(** The projection the lookup functions end with. *)
Definition project (match_idx : value) (result : list value) : py value :=
  match match_idx with
  | VNum i => getitemZ result (i - 1)
  | _ => Ret match_idx
  end.

End MatchStatements.

(* ===================================================================== *)
(** ** Statements about the lookup functions *)
(* ===================================================================== *)

(** A rectangular array: at least one row, every row [w] cells wide. *)
Definition rectangular (rows : list (list value)) (w : nat) : Prop :=
  rows <> [] /\ Forall (fun r => length r = w) rows.

(** The first and the last column of an array. *)
Definition first_column (rows : list (list value)) : list value :=
  map (fun r => hd VNone r) rows.

Definition last_column (rows : list (list value)) : list value :=
  map (fun r => last r VNone) rows.

(** An explicit [result_range] that is a single row or a single column. *)
Definition single_row_or_column (rr : arg) : Prop :=
  match rr with
  | Scalar _ => False
  | Array rows => length rows = 1%nat \/ Forall (fun r => length r = 1%nat) rows
  end.

(** The arguments [lookup] is handed: a scalar, or a rectangular array
    that has at least one column. *)
Definition array_or_scalar (a : arg) : Prop :=
  match a with
  | Scalar _ => True
  | Array rows => exists w, rectangular rows w /\ (1 <= w)%nat
  end.

(* ===================================================================== *)
(** ** The address algebra *)
(* ===================================================================== *)

(** Modelled from the spec: the grid bounds [MAX_COL] and [MAX_ROW] of
    [pycel.excelutil]. *)
Definition MAX_COL : Z := 16384.
Definition MAX_ROW : Z := 1048576.

Definition chr (n : nat) : ascii := ascii_of_nat n.
Definition ord (c : ascii) : nat := nat_of_ascii c.

(** The digits of [str(n)] for an integer [n >= 0], most significant first,
    put before [acc]. *)
Equations? decimal_digits (n : nat) (acc : list ascii) : list ascii
  by wf n lt :=
  decimal_digits n acc with lt_dec n 10 := {
    | left _ => chr (48 + n) :: acc
    | right _ => decimal_digits (n / 10) (chr (48 + n mod 10) :: acc) }.
Proof.
  change (fst (Nat.divmod n 9 0 9)) with (n / 10)%nat.
  pose proof (Nat.div_mod_eq n 10). lia.
Qed.

(** [str(n)] for an integer. *)
Definition str_int (n : Z) : list ascii :=
  if n <? 0 then "-"%char :: decimal_digits (Z.to_nat (- n)) []
  else decimal_digits (Z.to_nat n) [].

(** [str([n])], a list that holds one integer. *)
Definition str_list1 (n : Z) : list ascii :=
  ("["%char :: str_int n) ++ ["]"%char].

(** The loop of [openpyxl.utils.get_column_letter]:
    [while col_idx > 0: col_idx, remainder = divmod(col_idx, 26); ...],
    the letters collected last being the leading ones. *)
Equations? column_letters (col_idx : nat) (letters : list ascii) : list ascii
  by wf col_idx lt :=
  column_letters col_idx letters with Nat.eq_dec col_idx 0 := {
    | left _ => letters
    | right _ with Nat.eq_dec (col_idx mod 26) 0 := {
        | left _ =>
            column_letters (col_idx / 26 - 1) (chr (26 + 64) :: letters)
        | right _ =>
            column_letters (col_idx / 26)
                           (chr (col_idx mod 26 + 64) :: letters) } }.
Proof.
  all: change (fst (Nat.divmod col_idx 25 0 25)) with (col_idx / 26)%nat;
       pose proof (Nat.div_mod_eq col_idx 26); lia.
Qed.

(** [get_column_letter(col_idx)]; it raises outside [1..18278]. *)
Definition get_column_letter (col_idx : Z) : py (list ascii) :=
  if (1 <=? col_idx) && (col_idx <=? 18278)
  then Ret (column_letters (Z.to_nat col_idx) [])
  else Raise ValueError.

(** ['$' if flag else ''] *)
Definition dollar (flag : bool) : list ascii :=
  if flag then ["$"%char] else [].

(** [abs_num in [1, 2]] and [abs_num in [1, 3]] *)
Definition abs_row_flag (abs_num : Z) : bool :=
  (abs_num =? 1) || (abs_num =? 2).

Definition abs_col_flag (abs_num : Z) : bool :=
  (abs_num =? 1) || (abs_num =? 3).

(** [style == 0]; an omitted [style] is [None]. *)
Definition style_is_zero (style : option Z) : bool :=
  match style with Some 0 => true | _ => false end.

Definition address (row_num column_num abs_num : Z) (style : option Z)
    (sheet_text : string) : py string :=
  let sheet_text :=
    match sheet_text with
    | EmptyString => sheet_text
    | _ => ("'" ++ sheet_text ++ "'!")%string
    end in
  if style_is_zero style then
    let r := if abs_row_flag abs_num then str_int row_num
             else str_list1 row_num in
    let c := if abs_col_flag abs_num then str_int column_num
             else str_list1 column_num in
    Ret (sheet_text
         ++ string_of_list_ascii ("R"%char :: r ++ "C"%char :: c))%string
  else
    let abs_row := dollar (abs_row_flag abs_num) in
    let abs_col := dollar (abs_col_flag abs_num) in
    letters <- get_column_letter column_num ;;
    Ret (sheet_text
         ++ string_of_list_ascii
              (abs_col ++ letters ++ abs_row ++ str_int row_num))%string.

(** Modelled from the spec: the addresses of [pycel.excelutil]
    ([AddressCell], a point, and [AddressRange], a span with an end), with
    an optional sheet, the empty string where there is none. *)
Inductive address_ref : Type :=
| Cell (sheet : string) (col_idx row : Z)
| Range (sheet : string) (col_idx row end_col end_row : Z).

(** What a reference function returns: an address or an error string. *)
Inductive reference_or_error : Type :=
| Ref (a : address_ref)
| RefError (e : error_code).

(** Modelled from the spec: the attributes [sheet], [col_idx], [row],
    [size] and [has_sheet] of an address; for a span, [col_idx] and [row]
    are those of its top-left corner. *)
Definition addr_sheet (a : address_ref) : string :=
  match a with Cell s _ _ => s | Range s _ _ _ _ => s end.

Definition addr_col_idx (a : address_ref) : Z :=
  match a with Cell _ c _ => c | Range _ c _ _ _ => c end.

Definition addr_row (a : address_ref) : Z :=
  match a with Cell _ _ r => r | Range _ _ r _ _ => r end.

(** [address.size.height] and [address.size.width] *)
Definition addr_height (a : address_ref) : Z :=
  match a with Cell _ _ _ => 1 | Range _ _ r _ er => er - r + 1 end.

Definition addr_width (a : address_ref) : Z :=
  match a with Cell _ _ _ => 1 | Range _ c _ ec _ => ec - c + 1 end.

Definition has_sheet (a : address_ref) : bool :=
  match addr_sheet a with EmptyString => false | _ => true end.

(** Modelled from the spec: [AddressRange.create(address, sheet=sheet)],
    which attaches a sheet to an address that has none. *)
Definition with_sheet (a : address_ref) (sheet : string) : address_ref :=
  if has_sheet a then a
  else match a with
       | Cell _ c r => Cell sheet c r
       | Range _ c r ec er => Range sheet c r ec er
       end.

(** *** Reading an address *)

Definition is_letter (c : ascii) : bool :=
  ((65 <=? ord c) && (ord c <=? 90))%nat.

Definition is_digit (c : ascii) : bool :=
  ((48 <=? ord c) && (ord c <=? 57))%nat.

(** The longest prefix of [s] whose characters satisfy [p], and the rest. *)
Fixpoint span (p : ascii -> bool) (s : list ascii)
    : list ascii * list ascii :=
  match s with
  | [] => ([], [])
  | c :: r =>
      if p c then let (taken, rest) := span p r in (c :: taken, rest)
      else ([], s)
  end.

Definition column_index (letters : list ascii) : nat :=
  fold_left (fun acc c => (acc * 26 + (ord c - 64))%nat) letters O.

Definition decimal_value (digits : list ascii) : nat :=
  fold_left (fun acc c => (acc * 10 + (ord c - 48))%nat) digits O.

Definition strip_dollar (s : list ascii) : list ascii :=
  match s with
  | c :: r => if Ascii.eqb c "$" then r else s
  | [] => s
  end.

(** A coordinate in A1 notation at the head of [s]: column letters and a
    row number, each with an optional [$] before it. *)
Definition parse_a1 (s : list ascii) : option (Z * Z * list ascii) :=
  let (letters, s1) := span is_letter (strip_dollar s) in
  let (digits, rest) := span is_digit (strip_dollar s1) in
  match letters, digits with
  | _ :: _, _ :: _ =>
      Some (Z.of_nat (column_index letters),
            Z.of_nat (decimal_value digits), rest)
  | _, _ => None
  end.

(** A coordinate in R1C1 notation at the head of [s], both parts absolute:
    [R<row>C<col>]. *)
Definition parse_r1c1 (s : list ascii) : option (Z * Z * list ascii) :=
  match s with
  | c :: s1 =>
      if Ascii.eqb c "R" then
        let (rdigits, s2) := span is_digit s1 in
        match rdigits, s2 with
        | _ :: _, c2 :: s3 =>
            if Ascii.eqb c2 "C" then
              let (cdigits, rest) := span is_digit s3 in
              match cdigits with
              | _ :: _ =>
                  Some (Z.of_nat (decimal_value cdigits),
                        Z.of_nat (decimal_value rdigits), rest)
              | [] => None
              end
            else None
        | _, _ => None
        end
      else None
  | [] => None
  end.

(** A point, or two points with a colon between them, and nothing after. *)
Definition parse_span (point : list ascii -> option (Z * Z * list ascii))
    (sheet : string) (s : list ascii) : option address_ref :=
  match point s with
  | Some (c, r, []) => Some (Cell sheet c r)
  | Some (c, r, sep :: s2) =>
      if Ascii.eqb sep ":" then
        match point s2 with
        | Some (ec, er, []) => Some (Range sheet c r ec er)
        | _ => None
        end
      else None
  | None => None
  end.

(** The text before the first [!], and the text after it. *)
Fixpoint split_bang (s : list ascii) : option (list ascii * list ascii) :=
  match s with
  | [] => None
  | c :: r =>
      if Ascii.eqb c "!" then Some ([], r)
      else match split_bang r with
           | Some (before, after) => Some (c :: before, after)
           | None => None
           end
  end.

Definition unquote (s : list ascii) : list ascii :=
  match s with
  | c :: r =>
      if Ascii.eqb c "'" then
        match rev r with
        | d :: m => if Ascii.eqb d "'" then rev m else s
        | [] => s
        end
      else s
  | [] => s
  end.

(** Modelled from the spec: [AddressRange.create(text)] of
    [pycel.excelutil] on a text: the text is read as an address in A1 or
    R1C1 notation, a sheet name before [!] being its sheet; a malformed
    text raises [ValueError].  Relative R1C1 parts and whole-row or
    whole-column spans are not read. *)
Definition AddressRange_create (text : string) : py address_ref :=
  let chars := list_ascii_of_string text in
  let (sheet, body) :=
    match split_bang chars with
    | Some (before, after) => (string_of_list_ascii (unquote before), after)
    | None => (EmptyString, chars)
    end in
  match parse_span parse_a1 sheet body with
  | Some a => Ret a
  | None =>
      match parse_span parse_r1c1 sheet body with
      | Some a => Ret a
      | None => Raise ValueError
      end
  end.

(** Modelled from the spec: [AddressCell.coordinate], the column letters
    and the row number of a point. *)
Definition coordinate (col_idx row : Z) : py (list ascii) :=
  letters <- get_column_letter col_idx ;;
  Ret (letters ++ str_int row).

(** *** The reference functions *)

Definition indirect (ref_text : string) (a1 : bool) (sheet : string)
    : py reference_or_error :=
  match AddressRange_create ref_text with
  | Raise ValueError => Ret (RefError REF_ERROR)
  | Raise e => Raise e
  | Ret address =>
      if (addr_row address >? MAX_ROW) || (addr_col_idx address >? MAX_COL)
      then Ret (RefError REF_ERROR)
      else if negb (has_sheet address)
      then Ret (Ref (with_sheet address sheet))
      else Ret (Ref address)
  end.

- _Activity_
Which lines in the data above contain "Type"? Show each one.

- _Written solution_
Inductive address_ref : Type :=
Inductive reference_or_error : Type :=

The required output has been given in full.